■ Materials provided
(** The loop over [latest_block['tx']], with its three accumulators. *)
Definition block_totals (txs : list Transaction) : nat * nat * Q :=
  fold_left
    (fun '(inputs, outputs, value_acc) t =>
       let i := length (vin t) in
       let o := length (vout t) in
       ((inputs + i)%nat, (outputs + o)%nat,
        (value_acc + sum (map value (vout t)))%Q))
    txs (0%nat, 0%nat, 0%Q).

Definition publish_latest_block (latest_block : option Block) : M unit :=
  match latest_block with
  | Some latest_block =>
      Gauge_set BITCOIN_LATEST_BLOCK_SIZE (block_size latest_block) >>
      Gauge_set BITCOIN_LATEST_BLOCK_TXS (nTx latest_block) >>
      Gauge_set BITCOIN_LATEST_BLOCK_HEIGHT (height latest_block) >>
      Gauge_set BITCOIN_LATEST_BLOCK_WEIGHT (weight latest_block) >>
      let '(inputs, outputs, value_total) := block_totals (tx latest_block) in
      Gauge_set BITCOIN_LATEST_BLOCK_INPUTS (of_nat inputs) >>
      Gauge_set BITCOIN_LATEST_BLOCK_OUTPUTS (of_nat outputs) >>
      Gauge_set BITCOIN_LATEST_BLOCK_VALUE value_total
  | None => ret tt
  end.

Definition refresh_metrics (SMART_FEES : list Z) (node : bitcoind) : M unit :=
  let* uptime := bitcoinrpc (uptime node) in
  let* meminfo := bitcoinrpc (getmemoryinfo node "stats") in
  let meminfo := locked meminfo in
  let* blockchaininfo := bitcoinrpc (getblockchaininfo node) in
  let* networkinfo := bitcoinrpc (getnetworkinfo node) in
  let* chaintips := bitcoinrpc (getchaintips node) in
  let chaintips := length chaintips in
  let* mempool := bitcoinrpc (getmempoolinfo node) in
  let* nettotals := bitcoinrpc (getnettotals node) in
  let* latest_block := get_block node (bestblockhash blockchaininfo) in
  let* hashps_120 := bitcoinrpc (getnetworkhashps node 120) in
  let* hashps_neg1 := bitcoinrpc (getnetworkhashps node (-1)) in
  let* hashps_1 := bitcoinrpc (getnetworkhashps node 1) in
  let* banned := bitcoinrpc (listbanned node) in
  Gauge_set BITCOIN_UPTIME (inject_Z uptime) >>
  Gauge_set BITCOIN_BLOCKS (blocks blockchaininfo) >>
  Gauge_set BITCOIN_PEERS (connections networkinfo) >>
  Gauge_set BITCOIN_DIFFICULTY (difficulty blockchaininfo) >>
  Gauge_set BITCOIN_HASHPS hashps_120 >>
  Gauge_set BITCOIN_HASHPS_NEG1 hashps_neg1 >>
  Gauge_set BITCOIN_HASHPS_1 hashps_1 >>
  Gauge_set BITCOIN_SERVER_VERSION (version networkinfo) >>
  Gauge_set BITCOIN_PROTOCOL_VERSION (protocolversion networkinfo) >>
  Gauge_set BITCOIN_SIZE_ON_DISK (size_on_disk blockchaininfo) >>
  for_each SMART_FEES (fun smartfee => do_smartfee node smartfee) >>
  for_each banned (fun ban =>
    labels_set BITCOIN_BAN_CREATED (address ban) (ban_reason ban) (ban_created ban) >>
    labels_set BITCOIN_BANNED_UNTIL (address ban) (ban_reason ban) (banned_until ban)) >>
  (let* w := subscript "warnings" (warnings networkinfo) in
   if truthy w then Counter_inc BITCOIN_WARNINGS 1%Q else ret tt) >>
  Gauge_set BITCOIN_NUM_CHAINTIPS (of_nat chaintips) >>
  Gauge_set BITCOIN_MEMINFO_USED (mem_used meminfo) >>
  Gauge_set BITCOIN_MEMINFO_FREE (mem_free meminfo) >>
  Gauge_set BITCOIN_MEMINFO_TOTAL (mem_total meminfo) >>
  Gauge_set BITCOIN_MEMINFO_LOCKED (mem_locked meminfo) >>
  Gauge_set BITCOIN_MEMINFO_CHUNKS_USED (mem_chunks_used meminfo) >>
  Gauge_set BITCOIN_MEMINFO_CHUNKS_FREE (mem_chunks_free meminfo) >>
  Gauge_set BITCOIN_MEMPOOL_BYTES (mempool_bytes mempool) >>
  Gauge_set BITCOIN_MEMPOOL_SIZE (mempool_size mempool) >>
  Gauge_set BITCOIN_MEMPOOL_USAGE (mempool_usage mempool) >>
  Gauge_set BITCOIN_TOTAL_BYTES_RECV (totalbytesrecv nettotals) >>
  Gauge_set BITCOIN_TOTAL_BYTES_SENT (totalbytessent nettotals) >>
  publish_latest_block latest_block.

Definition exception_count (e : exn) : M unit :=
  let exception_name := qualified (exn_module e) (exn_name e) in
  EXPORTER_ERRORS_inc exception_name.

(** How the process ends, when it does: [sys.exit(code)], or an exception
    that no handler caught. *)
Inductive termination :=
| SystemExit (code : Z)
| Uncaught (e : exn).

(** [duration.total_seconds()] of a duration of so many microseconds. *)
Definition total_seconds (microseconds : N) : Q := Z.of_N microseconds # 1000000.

■ Problem requirements
Filter the records for lines holding the string "vout". Copy each one.

■ Output of the exercise
       let o := length (vout t) in
        (value_acc + sum (map value (vout t)))%Q))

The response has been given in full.